Premières scènes du film, on se sent bien amené à comprendre l’euphorie des personnages ; des lycéens New-Yorkais joyeux de finir les cours, de laisser derrière eux l’instant de longues de vacances, le temps scolaire, l’autorité pédagogique. Ainsi pour une dernière fois, ils prennent tous le bus. Le leur, celui qui jour après jour les a fait traverser la route du savoir. C’est donc une invitation au voyage que nous offre Michel Gondy à travers son huis clos qui soulèvera çà et là les notions fondamentales de l’individu pensé à travers le nous et l’ego. Si The We and The I, montre que l’enfer c’est les autres, comme nous l’affirmait Garcin de Sartre; il nous apprend aussi que l’ego est bel et bien les limbes de l’individu.


On prend conscience au fil du temps et du trajet que fait le bus, qu’ici le caractère aléatoire des rencontres (par les montées et les descentes des passagers) déterminera en grande partie la construction de l’histoire et la mise en lumière de chaque personnage. Les petites histoires des ego, formeront l’Histoire du film : les amusements, les brimades, le rapport à la rumeur et à la solitude vis-à-vis de l’autre vont s’imbriquer dans une certaine normalité.

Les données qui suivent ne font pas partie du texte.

(** C9: on an enemy that is not immune-except-crit, found by the target
    id at place [i], the client's [applyPacketEffect] does not throw and
    leaves at place [i] an enemy with the same fields but the hp, whose
    hp is [max 0 (hp - effective magnitude)] after an ATTACK or CRIT
    packet and the hp before after a DEFEND, HEAL or MISS packet; the
    other enemies, the player and the score are as before.  The
    verifier's [applyPacketToEnemy] returns the same of an enemy that is
    not a cache, with the packet's value as magnitude.  So the hp is
    never negative after a damage packet, and is 0 from hp 2 with a
    magnitude of 2 or more.  The client's numbers are taken within the
    range where its arithmetic is exact. *)
Theorem enemy_damage_floor (state : Client.GameState) (packet : Client.Packet)
    (targetId : string) (i : nat) (enemy : Client.Enemy)
    (enemy2 : TurnVerifier.Enemy) (packet2 : TurnVerifier.Packet) :
  targetId <> "trash"%string -> targetId <> "player"%string ->
  Client.findEnemy targetId (Client.enemies state) = Some (i, enemy) ->
  Client.enemy_type enemy <> "CACHE_GOLD"%string ->
  TurnVerifier.isCache enemy2 = false ->
  0 <= Client.enemy_hp enemy < 2 ^ 53 ->
  0 <= Client.packet_value packet < 2 ^ 51 ->
  let magnitude := effectiveMagnitude (Client.anomaly state) packet in
  let magnitude2 := TurnVerifier.value packet2 in
  let next := (Client.applyPacketEffect packet targetId state).1 in
  let enemy2' := TurnVerifier.applyPacketToEnemy enemy2 packet2 in
  (Client.applyPacketEffect packet targetId state).2 = Ok tt
  /\ (exists enemy',
        Client.enemies next !! i = Some enemy'
        /\ hpApart enemy enemy'
        /\ Client.enemy_hp enemy'
           = hpAfter (Client.packet_type packet) (Client.enemy_hp enemy) magnitude
        /\ (isDamage (Client.packet_type packet) -> 0 <= Client.enemy_hp enemy')
        /\ (isDamage (Client.packet_type packet) -> Client.enemy_hp enemy = 2 ->
            2 <= magnitude -> Client.enemy_hp enemy' = 0))
  /\ (forall j, j <> i -> Client.enemies next !! j = Client.enemies state !! j)
  /\ Client.player next = Client.player state
  /\ Client.score next = Client.score state
  /\ verifierHpApart enemy2 enemy2'
  /\ TurnVerifier.enemy_hp enemy2'
     = hpAfter (TurnVerifier.packetType packet2) (TurnVerifier.enemy_hp enemy2) magnitude2
  /\ (isDamage (TurnVerifier.packetType packet2) -> 0 <= TurnVerifier.enemy_hp enemy2')
  /\ (isDamage (TurnVerifier.packetType packet2) -> TurnVerifier.enemy_hp enemy2 = 2 ->
      2 <= magnitude2 -> TurnVerifier.enemy_hp enemy2' = 0).
Proof.
  intros Ht Hp Hf Hc Hc2 _ _. cbv zeta.
  rewrite (client_enemy_target packet targetId state i enemy Ht Hp Hf Hc).
  rewrite (verifier_enemy_target enemy2 packet2 Hc2).
  rewrite effectiveValue_magnitude.
  destruct (findEnemy_lookup _ _ _ _ Hf) as [Hl _].
  pose proof (lookup_lt_Some _ _ _ Hl) as Hlt.
  unfold isDamage.
  split; [destruct (Client.packet_type packet); reflexivity|].
  split; [|split; [|split; [|split]]].
  - destruct (Client.packet_type packet) eqn:Hk; cbn [fst hpAfter];
      try (exists enemy; split; [exact Hl|]; split; [repeat split|];
           split; [reflexivity|]; split; intros [Hd|Hd]; discriminate Hd);
      (eexists; split; [apply list_lookup_insert_eq, Hlt|];
       split; [repeat split|]; cbn [Client.enemy_hp Client.set_enemy_hp];
       split; [reflexivity|]; split; intros; lia).
  - intros j Hj. destruct (Client.packet_type packet); cbn [fst]; try reflexivity;
      cbn [Client.enemies Client.set_enemies];
      apply list_lookup_insert_ne; congruence.
  - destruct (Client.packet_type packet); reflexivity.
  - destruct (Client.packet_type packet); reflexivity.
  - destruct (TurnVerifier.packetType packet2) eqn:Hk; cbn [hpAfter];
      try (split; [repeat split|]; split; [reflexivity|];
           split; intros [Hd|Hd]; discriminate Hd);
      (split; [repeat split|]; cbn [TurnVerifier.enemy_hp TurnVerifier.set_enemy_hp];
       split; [reflexivity|]; split; intros; lia).
Qed.
Lemma sameKeyBooks_cons k b books :
  sameKeyBooks k (b :: books) =
    if decide (createMatchKey (val b) = k)
    then b :: sameKeyBooks k books else sameKeyBooks k books.
Proof.
  unfold sameKeyBooks. simpl. case_decide as Hk.
  - by rewrite (proj2 (String.eqb_eq _ _) Hk).
  - by rewrite (proj2 (String.eqb_neq _ _) Hk).
Qed.

Lemma lookup_foldl_mapPush books : ∀ m k,
  foldl mapPush m books !! k =
    match sameKeyBooks k books with
    | [] => m !! k
    | filed => Some (default [] (m !! k) ++ filed)
    end.
Proof.
  induction books as [|b books IH]; intros m k; [done|].
  change (foldl mapPush m (b :: books)) with (foldl mapPush (mapPush m b) books).
  rewrite IH, lookup_mapPush, sameKeyBooks_cons.
  case_decide as Hk; [|done].
  destruct (sameKeyBooks k books) as [|b' filed]; [done|].
  simpl. by rewrite <- app_assoc.
Qed.

Lemma bookMap_initial books k :
  bookMap (initialMatching books) !! k = lookupAfter k books [].
Proof.
  unfold lookupAfter. simpl. rewrite lookup_foldl_mapPush, lookup_empty.
  by destruct (sameKeyBooks k books).
Qed.

Lemma bookMap_fuzzyPhase entry amount st :
  bookMap (fuzzyPhase entry amount st).1 = bookMap st.
Proof.
  unfold fuzzyPhase. by destruct (fuzzyScan _ _ _ 0) as [[[i bookTxn] d]|].
Qed.

(** What the exact phase does, by the key of the entry. *)
Lemma exactPhase_by_key entry st :
  exactPhase entry (entryAmount entry) st =
    match entryKey entry with
    | None => (st, false)
    | Some key =>
        match bookMap st !! key with
        | Some (bookTxn :: rest) =>
            ({| mMatched := mMatched st ++ [exactMatch bookTxn entry];
                mUnmatchedInStatement := mUnmatchedInStatement st;
                mTotalMatched := mTotalMatched st + 1;
                mTotalUnmatchedStatement := mTotalUnmatchedStatement st;
                bookTransactions :=
                  match indexOf (bookTransactions st) bookTxn with
                  | Some idx => delete idx (bookTransactions st)
                  | None => bookTransactions st
                  end;
                bookMap := <[key := rest]> (bookMap st) |}, true)
        | Some [] | None => (st, false)
        end
    end.
Proof.
  unfold exactPhase, entryKey.
  by destruct (stmtChequeNumber entry) as [[|a cheque]|].
Qed.

Lemma bookMap_reconcileEntry st entry k :
  bookMap (reconcileEntry st entry) !! k =
    if bool_decide (entryKey entry = Some k)
    then tail <$> (bookMap st !! k) else bookMap st !! k.
Proof.
  unfold reconcileEntry. fold (entryAmount entry).
  rewrite exactPhase_by_key.
  assert (Hunmatched :
           bookMap (let '(st2, matched2) := fuzzyPhase entry (entryAmount entry) st in
                    if negb matched2 then markUnmatched entry st2 else st2)
           = bookMap st).
  { pose proof (bookMap_fuzzyPhase entry (entryAmount entry) st) as Hf.
    destruct (fuzzyPhase entry (entryAmount entry) st) as [st2 [|]]; done. }
  destruct (entryKey entry) as [key|] eqn:Hkey.
  - destruct (bookMap st !! key) as [[|bookTxn rest]|] eqn:Hlook; simpl.
    + rewrite Hunmatched. case_bool_decide as Hk; [|done].
      injection Hk as <-. by rewrite Hlook.
    + case_bool_decide as Hk.
      * injection Hk as <-. by rewrite lookup_insert_eq, Hlook.
      * rewrite lookup_insert_ne; [done|]. congruence.
    + rewrite Hunmatched. case_bool_decide as Hk; [|done].
      injection Hk as <-. by rewrite Hlook.
  - simpl. rewrite Hunmatched. by try case_bool_decide.
Qed.

Lemma claimsOn_snoc k done entry :
  claimsOn k (done ++ [entry]) =
    (claimsOn k done + if bool_decide (entryKey entry = Some k) then 1 else 0)%nat.
Proof.
  unfold claimsOn. rewrite List.filter_app, length_app. simpl.
  by case_bool_decide.
Qed.

Lemma tail_drop {A} (l : list A) (n : nat) : tail (drop n l) = drop (S n) l.
Proof.
  revert l. induction n as [|n IH]; intros [|x l]; simpl; done.
Qed.

Lemma runMatching_snoc data done entry :
  runMatching data (done ++ [entry]) = reconcileEntry (runMatching data done) entry.
Proof. unfold runMatching. by rewrite foldl_app. Qed.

Les personnages seront bien définis : il y aura les bourreaux et les victimes. Plus précisément, la définition de leur micro rôle social, dans cette jungle que sont les interactions dans un milieu scolaire tel que le lycée. Chacun des personnages joue ce rôle malgré lui ; la fille qui a disparu pendant un mois sans jamais que personne ne se soucie d’elle, revient aussi brusquement que son absence et se voit confrontée à toutes les rumeurs et les moqueries qui ont pu circuler à son sujet. Sans parler, de l’adolescent qui en bande, n’agit pas du tout de la même façon que seul – cela se vérifiera vers la fin du trajet du bus, c’est-à-dire à la fin du métrage. Les fameuses brimades, l’appropriation de leur environnement qu’est le bus, vont nous conduire à découvrir le caractère et les motivations des élèves d’une même classe de cours, tout en nous faisant comprendre la manière dont ils appréhendent les relations forcées – dans le sens où ces élèves n’ont pas adhéré de leur gré à ce groupe de classe, ils ont fait avec.


Aussi, la particularité du film, est le parti que prend le réalisateur en nous invitant à découvrir la petite vie sociale de ses petits personnages, en montrant comment chacun d’eux essaie tant bien que mal de jouer son rôle jusqu’au bout. Plus le trajet se rallonge, plus les blagues et les moqueries s’évaporent pour laisser place à des remises en questions profondes sur les relations amicales et sentimentales que les jeunes gens pensaient incassables, inviolables malgré tout. Malgré le fait de trahisons, d’omissions basées sur le mensonge et l’hypocrisie. Dans le bus la seule arme que détenaient ces élèves était toutes les formes d’humour ; cependant ce dernier est le masque qui leur permet de respirer dans cette atmosphère d’apparences et de défense en guise de réflexe.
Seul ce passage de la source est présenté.